Elfenbeinturm oder Kultur für alle?

Kulturelle Bildung ist seit Jahren in aller Munde. Im Zentrum steht dabei oft die Betrachtung des sog. Elfenbeinturms als Gegensatz zur Teilnahme und Teilhabe aller. Einen Status quo der entsprechenden Schnittstellen versucht dabei der Sammelband "Elfenbeinturm oder Kultur für alle?" zu umreißen, der von Grundbetrachtungen bis zur Fachdidaktik und interkulturellen Projekten reicht.
 
Die von Julius Heinicke und Karin Lohbeck herausgegebene Schriftensammlung, die 2020 im kopaed Verlag erschien, vereint Texte aus dem Umfeld des Forschungsprojekts "Schnittstellen zwischen Hochkultur und Kultureller Bildung” an der Hochschule für angewandte Wissenschaften Coburg. Die Publikation nimmt dabei für sich in Anspruch, eine Übersicht über den aktuellen Stand des Projekts und Überlegungen, gerade mit Blick auf eine gezielt ausgewählte Stadt (Coburg in Oberfranken) abzubilden.

Nach einem Vorwort der Herausgeber*innen sind die rund 170 Seiten in drei Teile gegliedert: den Anfang machen drei Appelle, die gewissermaßen auf der Metaebene die Rolle von kultureller Bildung für die Gesellschaft und insbesondere das Spannungsfeld des berühmt-berüchtigten Elfenbeinturms und der Kultur für alle aufspannen.
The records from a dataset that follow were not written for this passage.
Lemma move_assign_post w v u vs us : winv None w -> v <> u -> val w v = Some vs -> val w u = Some us ->
  exists w', move_assign v u w = Ret (tt, w') /\ winv None w' /\ val w' v = Some us /\ val w' u = Some [] /\
    (forall x, x <> v -> x <> u -> val w' x = val w x).
Proof.
  intros Hw Hne Hv Hu. destruct (val_pointer w u us Hw Hu) as [p Hp]. destruct (val_pointer w v vs Hw Hv) as [q Hq].
  unfold move_assign. step (buffer_ok_run _ _ _ Hp). rewrite M_bind_modify.
  assert (cows (set_cow u None w) !! v = Some q) as Hq1 by (cbn; by rewrite lookup_insert_ne).
  step (buffer_ok_run _ _ _ Hq1). rewrite M_bind_modify.
  destruct (release_run (set_cow v p (set_cow u None w)) q) as (B & He & HB); [by eapply (target_of w v)|].
  eexists. split; [exact He|]. cbn in HB.
  destruct (relink_ok None w (<[v := p]> (<[u := None]> (cows w))) None q B Hw) as [Hw' Hback]; [by left| | | |].
  { intros b. rewrite (refs_replace b v p q) by done. rewrite (refs_replace b u None p) by done. rewrite !ind_none. lia. }
  { intros x b Hx. destruct (decide (x = v)) as [->|Hxv].
    - rewrite lookup_insert_eq in Hx. injection Hx as ->. by apply (wi_cows _ _ Hw u).
    - rewrite lookup_insert_ne in Hx by done. eapply linked; [done| |exact Hx]. done. }
  { intros b. rewrite HB. destruct (bufs w !! b) as [[n x]|]; cbn; [|done]. by rewrite ind_none, Z.add_0_r. }
  split_and!; [exact Hw'| | |].
  - rewrite <- Hu. apply (val_follow w _ v u p Hw' Hp); [cbn; apply lookup_insert_eq|done].
  - apply val_none. cbn. rewrite lookup_insert_ne by done. apply lookup_insert_eq.
  - intros x Hxv Hxu. unfold val at 2. destruct (cows w !! x) as [r|] eqn:Er.
    + etrans; [apply (val_follow w _ x x r Hw' Er); [cbn; by rewrite !lookup_insert_ne|done]|]. unfold val. by rewrite Er.
    + unfold val. cbn. by rewrite !lookup_insert_ne, Er.
Qed.

Lemma swap_post w v u vs us : winv None w -> v <> u -> val w v = Some vs -> val w u = Some us ->
  exists w', swap v u w = Ret (tt, w') /\ winv None w' /\ val w' v = Some us /\ val w' u = Some vs /\
    (forall x, x <> v -> x <> u -> val w' x = val w x).
Proof.
  intros Hw Hne Hv Hu. destruct (val_pointer w u us Hw Hu) as [p Hp]. destruct (val_pointer w v vs Hw Hv) as [q Hq].
  unfold swap. step (buffer_ok_run _ _ _ Hq). step (buffer_ok_run _ _ _ Hp). rewrite M_bind_modify.
  eexists. split; [done|].
  assert (winv None (World (bufs w) (<[u := q]> (<[v := p]> (cows w))))) as Hw'.
  { apply permute_ok; [done| |].
    - intros b. rewrite (refs_replace b u q p) by by rewrite lookup_insert_ne. rewrite (refs_replace b v p q) by done. lia.
    - intros x b Hx. destruct (decide (x = u)) as [->|Hxu].
      + rewrite lookup_insert_eq in Hx. injection Hx as ->. by apply (wi_cows _ _ Hw v).
      + rewrite lookup_insert_ne in Hx by done. eapply linked; [done| |exact Hx]. by eapply (target_of w u). }
  split_and!; [exact Hw'| | |].
  - rewrite <- Hu. eapply (val_follow w _ v u p Hw' Hp); [cbn; rewrite lookup_insert_ne by done; apply lookup_insert_eq|].
    intros b n x Hx. by exists n.
  - rewrite <- Hv. eapply (val_follow w _ u v q Hw' Hq); [cbn; apply lookup_insert_eq|]. intros b n x Hx. by exists n.
  - intros x Hxv Hxu. apply val_other; [done|]. cbn. by rewrite !lookup_insert_ne.
Qed.

Lemma Cow_move_post w v u us : winv None w -> cows w !! v = None -> val w u = Some us ->
  exists w', Cow_move v u w = Ret (tt, w') /\ winv None w' /\ val w' v = Some us /\ val w' u = Some [] /\
    (forall x, x <> v -> x <> u -> val w' x = val w x).
Proof.
  intros Hw Hv Hu. destruct (val_pointer w u us Hw Hu) as [p Hp].
  assert (v <> u) as Hne by congruence. unfold Cow_move. step (buffer_ok_run _ _ _ Hp). rewrite M_bind_modify.
  eexists. split; [done|].
  assert (winv None (World (bufs w) (<[u := None]> (<[v := p]> (cows w))))) as Hw'.
  { apply permute_ok; [done| |].
    - intros b. rewrite (refs_replace b u None p) by by rewrite lookup_insert_ne.
      rewrite refs_insert_new by done. rewrite ind_none. lia.
    - intros x b Hx. destruct (decide (x = u)) as [->|Hxu]; [by rewrite lookup_insert_eq in Hx|].
      rewrite lookup_insert_ne in Hx by done. eapply linked; [done| |exact Hx]. by eapply (target_of w u). }
  split_and!; [exact Hw'| | |].
  - rewrite <- Hu. eapply (val_follow w _ v u p Hw' Hp); [cbn; rewrite lookup_insert_ne by done; apply lookup_insert_eq|].
    intros b n x Hx. by exists n.
  - apply val_none. cbn. apply lookup_insert_eq.
  - intros x Hxv Hxu. apply val_other; [done|]. cbn. by rewrite !lookup_insert_ne.
Qed.

(** ** Reading *)

Lemma size_val w v vs : winv None w -> val w v = Some vs -> size v w = Ret (Z.of_nat (length vs), w).
Proof.
  intros Hw Hv. unfold size. destruct (val_inv w v vs Hw Hv) as [[Hc ->]|(b & m & x & Hc & Hx & Hm & Hok & <-)];
    step (buffer_ok_run _ _ _ Hc); [done|]. step (deref_run _ _ _ Hx). by destruct (bok_size x Hok) as (_ & _ & ->).
Qed.

Lemma get_at_val w v vs i c : winv None w -> val w v = Some vs -> 0 <= i -> vs !! Z.to_nat i = Some c ->
  get_at v i w = Ret (c, w).
Proof.
  intros Hw Hv Hi Hc'. unfold get_at. destruct (val_inv w v vs Hw Hv) as [[Hc ->]|(b & m & x & Hc & Hx & Hm & Hok & <-)]; [done|].
  step (its_buffer_run _ _ _ Hc). step (deref_run _ _ _ Hx). cbn [snd]. unfold contents in Hc'.
  apply lookup_take_Some in Hc' as [Hc' _]. unfold at_index. run. destruct (data_ x) as [l|]; [|done]. cbn in Hc'. by rewrite Hc'.
Qed.

Lemma cells_eq_ok (a b : list byte) : length a = length b -> cells_eq (Some <$> a) (Some <$> b) = Ret (bool_decide (a = b)).
Proof.
  revert b. induction a as [|x a IH]; intros [|y b] Hl; try done. cbn. destruct (decide (x = y)) as [->|Hne].
  - rewrite IH by (by injection Hl). f_equal. apply bool_decide_ext. naive_solver.
  - by rewrite bool_decide_false by naive_solver.
Qed.

(** Two variables with written bytes are equal when their bytes are, unless just
    one of them has no buffer. *)
Lemma operator_eq_val w v u p q (a b : list byte) : winv None w -> val w v = Some (Some <$> a) -> val w u = Some (Some <$> b) ->
  cows w !! v = Some (Some p) -> cows w !! u = Some (Some q) -> operator_eq v u w = Ret (bool_decide (a = b), w).
Proof.
  intros Hw Hv Hu Hp Hq. unfold operator_eq. step (buffer_ok_run _ _ _ Hp). step (buffer_ok_run _ _ _ Hq).
  destruct (decide (Some p = Some q)) as [[= ->]|Hne].
  - rewrite bool_decide_true; [done|]. destruct (winv_buf w v q Hw Hp) as (n & x & Hx & _ & _ & Hv').
    rewrite (val_some w u q n x Hq Hx) in Hu. rewrite Hv in Hv'.
    assert (Some <$> a = Some <$> b) as Hab by congruence. by apply (inj (fmap Some)) in Hab.
  - destruct (winv_buf w v p Hw Hp) as (n & x & Hx & _ & Hokx & Hvx). destruct (winv_buf w u q Hw Hq) as (m & y & Hy & _ & Hoky & Hvy).
    step (deref_run _ _ _ Hx). step (deref_run _ _ _ Hy). cbn [snd]. unfold lift, buffer_eq.
    destruct (bok_size x Hokx) as (_ & _ & <-). destruct (bok_size y Hoky) as (_ & _ & <-).
    rewrite Hv in Hvx. rewrite Hu in Hvy. injection Hvx as <-. injection Hvy as <-. rewrite !length_fmap.
    destruct (Z.eqb_spec (Z.of_nat (length a)) (Z.of_nat (length b))) as [Hl|Hl].
    + rewrite cells_eq_ok by lia. done.
    + rewrite bool_decide_false; [done|]. by intros ->.
Qed.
Im zweiten Teil, "Räume und Formate: State of the Art(s)”, geht es in vier Beiträgen um die Rolle von (Theater-)Kultur im ländlichen Raum, eine fachdidaktische Perspektive und den Versuch einer Präsentation gegenwärtiger Programmentwicklung und -Veränderung in öffentlich getragenen Theatern. Den dritten Teil "Visionen und Innovationen: Transkulturell, digital und postkolonial?” bilden zwei ausführliche Projektbeschreibungen aus Coburg, die im Rahmen des Forschungsprojekts realisiert wurden.

Klingt erstmal sehr vielseitig…

… und ist es auch, was sicherlich in der Natur der Sache bzw. an den vielen Facetten der Causa "Kulturelle Bildung” liegt. Der "Elfenbeinturm” als Buzzword aus Branchentreffen, Podcasts und Konzerthaus-CI wird seit Jahren von allen Seiten betrachtet, oft kritisiert und einzureißen versucht. Und die Gretchenfrage, wie Kultur für alle gelingen kann, treibt von Intendant*in bis Künstler*in alle Kulturschaffenden mal mehr, mal weniger um.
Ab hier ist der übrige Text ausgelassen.